*** LISTED RECORDS Section Begins ***

Definition owner_ok (rt : Runtime) : Prop :=
  match rt.(rt_owner) with
  | OwnerRunning | OwnerCommandId | OwnerReadRevision _ | OwnerSending _ | OwnerJoiningActor _ =>
      entered rt.(rt_notices) = map Notify (notes rt)
  | OwnerStoppingNotifier _ actor_error =>
      entered rt.(rt_notices) = map Notify (notes rt)
      /\ exists r, rt.(rt_actor) = ActorExited r /\ actor_error = result_err r
  | OwnerJoiningNotifier _ actor_error send_failed =>
      entered rt.(rt_notices) = map Notify (notes rt) ++ (if send_failed then [] else [NotifyShutdown])
      /\ exists r, rt.(rt_actor) = ActorExited r /\ actor_error = result_err r
  | OwnerReturned r =>
      (exists r, rt.(rt_actor) = ActorExited r)
      /\ (r = Ok tt ->
          rt.(rt_notices).(q_taken) = map Notify (notes rt) ++ [NotifyShutdown]
          /\ rt.(rt_notices).(q_items) = [] /\ rt.(rt_actor) = ActorExited (Ok tt)
          /\ rt.(rt_notifier) = NotifierExited)
  end.

Definition is_reserve (entry : call_pc) : Prop :=
  exists stream id index, entry = reserve_host_track_boundary stream id index.

Fixpoint call_ok (id : nat) (entry pc : call_pc) (rt : Runtime) : Prop :=
  match pc with
  | CallChecks _ next => call_ok id entry next rt
  | CallReserve s e i | CallReserveSend s e i => entry = reserve_host_track_boundary s e i
  | CallReserveWait | CallReserveReceive => is_reserve entry
  | CallReturned (Ok _) => is_reserve entry -> granted id rt
  | CallReturned (Err _) => True
  | _ => ~ is_reserve entry
  end.

(** A refused effect reached the actor as its failure, or delivery has failed. *)
Definition refusal_ok (rt : Runtime) (n : CoreNotification) : Prop :=
  is_Some rt.(rt_shared).(notification_failure)
  \/ exists effect error, RefusableEffect_of n = Some effect
       /\ MsgInput (failure_input effect error) ∈ entered rt.(rt_mailbox).

Record rt_ok (rt : Runtime) : Prop := {
ok_actor : actor_ok rt;
ok_notifier : notifier_ok rt;
ok_owner : owner_ok rt;
ok_calls : forall id entry pc, rt.(rt_calls) !! id = Some (entry, pc) -> call_ok id entry pc rt;
ok_messages : forall s e i id, MsgReserve s e i id ∈ entered rt.(rt_mailbox) ->
  exists pc, rt.(rt_calls) !! id = Some (reserve_host_track_boundary s e i, pc);
ok_replies : forall id, rt.(rt_replies) !! id = Some (Ok tt) -> granted id rt;
ok_refused : forall n, n ∈ rt.(rt_refused) -> refusal_ok rt n
}.

(** ** What no transition undoes *)

Record grows (rt rt' : Runtime) : Prop := {
grows_taken : rt.(rt_mailbox).(q_taken) `prefix_of` rt'.(rt_mailbox).(q_taken);
grows_entered : entered rt.(rt_mailbox) `prefix_of` entered rt'.(rt_mailbox);
grows_log : rt.(rt_log) `prefix_of` rt'.(rt_log);
grows_notes : notes rt `prefix_of` notes rt';
grows_failure : is_Some rt.(rt_shared).(notification_failure) ->
  is_Some rt'.(rt_shared).(notification_failure);
grows_calls : forall id entry pc, rt.(rt_calls) !! id = Some (entry, pc) ->
  exists pc', rt'.(rt_calls) !! id = Some (entry, pc')
}.

#[export] Instance grows_refl : Reflexive grows.
Proof. intros rt. split; try done; eauto. Qed.

Lemma prefix_elem {A : Type} (x : A) (l l' : list A) : l `prefix_of` l' -> x ∈ l -> x ∈ l'.
Proof. intros [k ->]. rewrite elem_of_app. by left. Qed.

Lemma granted_grows (id : nat) (rt rt' : Runtime) : grows rt rt' -> granted id rt -> granted id rt'.
Proof.
  intros Hg (s & e & i & before & after & Hm & Hlog & Hok & Hp).
  destruct (grows_log _ _ Hg) as [more Hmore].
  exists s, e, i, before, (after ++ more). split_and!; [|by rewrite Hmore, Hlog, <- app_assoc|done|].
  - by eapply prefix_elem; [apply Hg|].
  - etrans; [exact Hp|apply Hg].
Qed.

Lemma call_ok_grows (id : nat) (entry pc : call_pc) (rt rt' : Runtime) :
  grows rt rt' -> call_ok id entry pc rt -> call_ok id entry pc rt'.
Proof.
  intros Hg. induction pc as [checks next IH| | | | | | | | |[v|e]]; cbn; auto.
  intros H Hr. by eapply granted_grows, H.
Qed.

Lemma refusal_grows (n : CoreNotification) (rt rt' : Runtime) :
  grows rt rt' -> refusal_ok rt n -> refusal_ok rt' n.
Proof.
  intros Hg [Hf|(effect & error & He & Hm)]; [by left; apply (grows_failure _ _ Hg)|].
  right. exists effect, error. split; [done|]. by eapply prefix_elem; [apply Hg|].
Qed.

(** A transition only has to show what it changed. *)
Lemma rt_ok_step (rt rt' : Runtime) :
  rt_ok rt -> grows rt rt' -> actor_ok rt' -> notifier_ok rt' -> owner_ok rt' ->
  (forall id entry pc, rt'.(rt_calls) !! id = Some (entry, pc) ->
     rt.(rt_calls) !! id = Some (entry, pc) \/ call_ok id entry pc rt') ->
  (forall s e i id, MsgReserve s e i id ∈ entered rt'.(rt_mailbox) ->
     MsgReserve s e i id ∈ entered rt.(rt_mailbox)
     \/ exists pc, rt'.(rt_calls) !! id = Some (reserve_host_track_boundary s e i, pc)) ->
  (forall id, rt'.(rt_replies) !! id = Some (Ok tt) ->
     rt.(rt_replies) !! id = Some (Ok tt) \/ granted id rt') ->
  (forall n, n ∈ rt'.(rt_refused) -> n ∈ rt.(rt_refused) \/ refusal_ok rt' n) ->
  rt_ok rt'.
Proof.
  intros Hok Hg Ha Hn Ho Hc Hm Hr Href. split; try done.
  - intros id entry pc H. destruct (Hc _ _ _ H) as [H'|?]; [|done].
    eapply call_ok_grows; [exact Hg|]. by apply (ok_calls _ Hok).
  - intros s e i id H. destruct (Hm _ _ _ _ H) as [H'|?]; [|done].
    destruct (ok_messages _ Hok _ _ _ _ H') as [pc Hpc]. by apply (grows_calls _ _ Hg) in Hpc.
  - intros id H. destruct (Hr _ H) as [H'|?]; [|done].
    eapply granted_grows; [exact Hg|]. by apply (ok_replies _ Hok).
  - intros n H. destruct (Href _ H) as [H'|?]; [|done].
    eapply refusal_grows; [exact Hg|]. by apply (ok_refused _ Hok).
Qed.

(** ** The actor's transitions *)

Definition early (o : owner_pc) : Prop :=
  match o with
  | OwnerStoppingNotifier _ _ | OwnerJoiningNotifier _ _ _ | OwnerReturned _ => False
  | _ => True
  end.

Definition exited (pc : actor_pc) : bool := match pc with ActorExited _ => true | _ => false end.

Lemma owner_alive (rt : Runtime) :
  owner_ok rt -> exited rt.(rt_actor) = false ->
  early rt.(rt_owner) /\ entered rt.(rt_notices) = map Notify (notes rt).
Proof.
  unfold owner_ok. destruct (rt_owner rt); intros H Hx; try done.
  - destruct H as (_ & r & Hr & _). by rewrite Hr in Hx.
  - destruct H as (_ & r & Hr & _). by rewrite Hr in Hx.
  - destruct H as ((r' & Hr) & _). by rewrite Hr in Hx.
Qed.

Lemma owner_early (rt : Runtime) :
  early rt.(rt_owner) -> entered rt.(rt_notices) = map Notify (notes rt) -> owner_ok rt.
Proof. unfold owner_ok. by destruct (rt_owner rt). Qed.

(** Handing over one notification. *)
Lemma send_notification_spec (n : CoreNotification) (rt : Runtime) :
  match send_notification n rt with
  | (Ok _, rt') => exists q, rt' = set_rt_notices q rt /\ entered q = entered rt.(rt_notices) ++ [Notify n]
                             /\ q.(q_taken) = rt.(rt_notices).(q_taken) /\ rt.(rt_notices).(q_open) = true
                             /\ q.(q_open) = true /\ q.(q_capacity) = rt.(rt_notices).(q_capacity)
  | (Err _, rt') => rt' = rt
  end.
Proof.
  unfold send_notification. pose proof (entered_try_send (Notify n) rt.(rt_notices)) as H.
  destruct (queue_try_send _ _) as [[| |] q]; [|done..]. exists q. naive_solver.
Qed.

Lemma notes_snoc (n : CoreNotification) (q : Queue NotificationMessage) (rt : Runtime) :
  entered q = entered rt.(rt_notices) ++ [Notify n] -> notes (set_rt_notices q rt) = notes rt ++ [n].
Proof. intros H. unfold notes. cbn [rt_notices set_rt_notices]. by rewrite H, omap_snoc. Qed.

(** The two outcomes of one more notification. *)
Lemma notify_ok (rt : Runtime) (n : CoreNotification) (q : Queue NotificationMessage) (pc : actor_pc) :
  rt_ok rt -> exited rt.(rt_actor) = false -> rt.(rt_notices).(q_open) = true ->
  entered q = entered rt.(rt_notices) ++ [Notify n] -> q.(q_taken) = rt.(rt_notices).(q_taken) ->
  q.(q_open) = true -> q.(q_capacity) = rt.(rt_notices).(q_capacity) ->
  actor_ok (set_rt_actor pc (set_rt_notices q rt)) ->
  rt_ok (set_rt_actor pc (set_rt_notices q rt)).
Proof.
  intros Hok Hx Hopen He Ht Ho Hc Ha.
  destruct (owner_alive rt (ok_owner _ Hok) Hx) as [Hearly Hown].
  apply (rt_ok_step rt); cbn; try done; auto.
  - split; cbn; try done; eauto. change (notes (set_rt_actor pc (set_rt_notices q rt)))
      with (notes (set_rt_notices q rt)). rewrite (notes_snoc n q rt He). by apply prefix_app_r.
  - destruct (ok_notifier _ Hok) as [H1 H2]. split; cbn; [lia|].
    destruct (rt_notifier rt); try done. destruct H2. congruence.
  - apply owner_early; [done|]. change (notes (set_rt_actor pc (set_rt_notices q rt)))
      with (notes (set_rt_notices q rt)). rewrite (notes_snoc n q rt He).
    cbn. rewrite He, Hown, map_app. done.
Qed.

(** A transition of the actor that touches neither queue nor calls. *)
Lemma actor_moves (rt rt' : Runtime) :
  rt_ok rt -> actor_ok rt' -> exited rt.(rt_actor) = false ->
  rt'.(rt_notices) = rt.(rt_notices) -> rt'.(rt_notifier) = rt.(rt_notifier) ->
  rt'.(rt_owner) = rt.(rt_owner) -> rt'.(rt_calls) = rt.(rt_calls) -> rt'.(rt_refused) = rt.(rt_refused) ->
  rt'.(rt_shared).(notification_failure) = rt.(rt_shared).(notification_failure) ->
  rt.(rt_mailbox).(q_taken) `prefix_of` rt'.(rt_mailbox).(q_taken) ->
  entered rt'.(rt_mailbox) = entered rt.(rt_mailbox) -> rt.(rt_log) `prefix_of` rt'.(rt_log) ->
  (forall id, rt'.(rt_replies) !! id = Some (Ok tt) ->
     rt.(rt_replies) !! id = Some (Ok tt) \/ granted id rt') ->
  rt_ok rt'.
Proof.
  intros Hok Ha Hx Hn Hnf Ho Hc Hr Hf Ht He Hl Hrep.
  assert (notes rt' = notes rt) as Hnotes by (unfold notes; by rewrite Hn).
  destruct (owner_alive rt (ok_owner _ Hok) Hx) as [Hearly Hown].
  apply (rt_ok_step rt); try done.
  - split; rewrite ?Hf, ?Hc, ?He, ?Hnotes; try done; eauto.
  - destruct (ok_notifier _ Hok) as [H1 H2]. unfold notifier_ok. rewrite Hn, Hnf, Hf. done.
  - apply owner_early; [by rewrite Ho|]. by rewrite Hn, Hnotes.
  - rewrite Hc. auto.
  - rewrite He. auto.
  - rewrite Hr. auto.
Qed.

Lemma prefix_snoc_self {A : Type} (l : list A) (x : A) : l `prefix_of` l ++ [x].
Proof. by exists [x]. Qed.

(** The message is applied: its step joins the log and its notifications the
    pending ones. *)
Lemma handle_message_ok (rt : Runtime) (st : ActorState) (message : ActorMessage) :
  rt_ok rt -> rt.(rt_actor) = ActorGot st message -> rt_ok (handle_message st message rt).
Proof.
  intros Hok Hpc. pose proof (ok_actor _ Hok) as (Hsn & Ha). rewrite Hpc in Ha.
  destruct Ha as (-> & Hnotes & before & Htaken & Happ).
  assert (exited rt.(rt_actor) = false) as Hx by (by rewrite Hpc).
  set (st := actor_run rt.(rt_log) init) in *.
  destruct message as [input|s e i id]; cbn [handle_message].
  - destruct (process st input) as [st' r] eqn:E.
    assert (actor_step st (StepInput input) = st') as Est by (cbn; by rewrite E).
    apply (actor_moves rt); try done; cbn; try (apply prefix_snoc_self); auto.
    unfold actor_ok. cbn -[emitted]. rewrite actor_run_snoc. fold st. rewrite Est. split_and!; try done.
    + change (notes _) with (notes rt). rewrite Hnotes, emitted_snoc. cbn. fold st. by rewrite E.
    + rewrite omap_snoc, Htaken, omap_snoc, Happ. done.
  - destruct (bool_decide (id ∈ rt_cancelled rt)).
    + apply (actor_moves rt); try done; cbn.
      * unfold actor_ok. cbn -[emitted]. split_and!; try done. rewrite Htaken, omap_snoc. cbn.
        by rewrite app_nil_r.
      * intros id' H. left. destruct (decide (id = id')) as [->|Hne];
          [by rewrite lookup_insert_eq in H|by rewrite lookup_insert_ne in H].
    + destruct (reserve_track_boundary st s e i) as [st' outcome] eqn:E.
      assert (actor_step st (StepReserve s e i) = st') as Est by (cbn; by rewrite E).
      destruct outcome as [r|error].
      * apply (actor_moves rt); try done; cbn; try (apply prefix_snoc_self); auto.
        unfold actor_ok. cbn -[emitted]. rewrite actor_run_snoc. fold st. rewrite Est. split_and!; try done.
        -- change (notes _) with (notes rt). rewrite Hnotes, emitted_snoc. cbn. fold st. by rewrite E.
        -- by rewrite omap_snoc, Htaken, omap_snoc, Happ.
        -- exists s, e, i, rt.(rt_log). split_and!; [|done|by fold st; rewrite E].
           rewrite Htaken. apply elem_of_app. right. by apply list_elem_of_singleton.
      * assert (st' = st /\ actor_notifications st (StepReserve s e i) = []) as [-> Hnil].
        { split; [|cbn; by rewrite E]. unfold reserve_track_boundary in E. by repeat case_match; simplify_eq. }
        apply (actor_moves rt); try done; cbn; try (apply prefix_snoc_self).
        -- unfold actor_ok. cbn -[emitted]. rewrite actor_run_snoc. fold st. rewrite Est. split_and!; try done.
           ++ change (notes _) with (notes rt). rewrite Hnotes, emitted_snoc. fold st.
              by rewrite Hnil, app_nil_r.
           ++ by rewrite omap_snoc, Htaken, omap_snoc, Happ.
        -- intros id' H. left. destruct (decide (id = id')) as [->|Hne];
             [by rewrite lookup_insert_eq in H|by rewrite lookup_insert_ne in H].
Qed.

*** LISTED RECORDS Section Ends ***

▶ WHAT YOU HAVE TO DO: Within the material above, find every line containing the word "OwnerStoppingNotifier" and copy it.

▶ OUTPUT FOR THIS EXERCISE:
  | OwnerStoppingNotifier _ actor_error =>
  | OwnerStoppingNotifier _ _ | OwnerJoiningNotifier _ _ _ | OwnerReturned _ => False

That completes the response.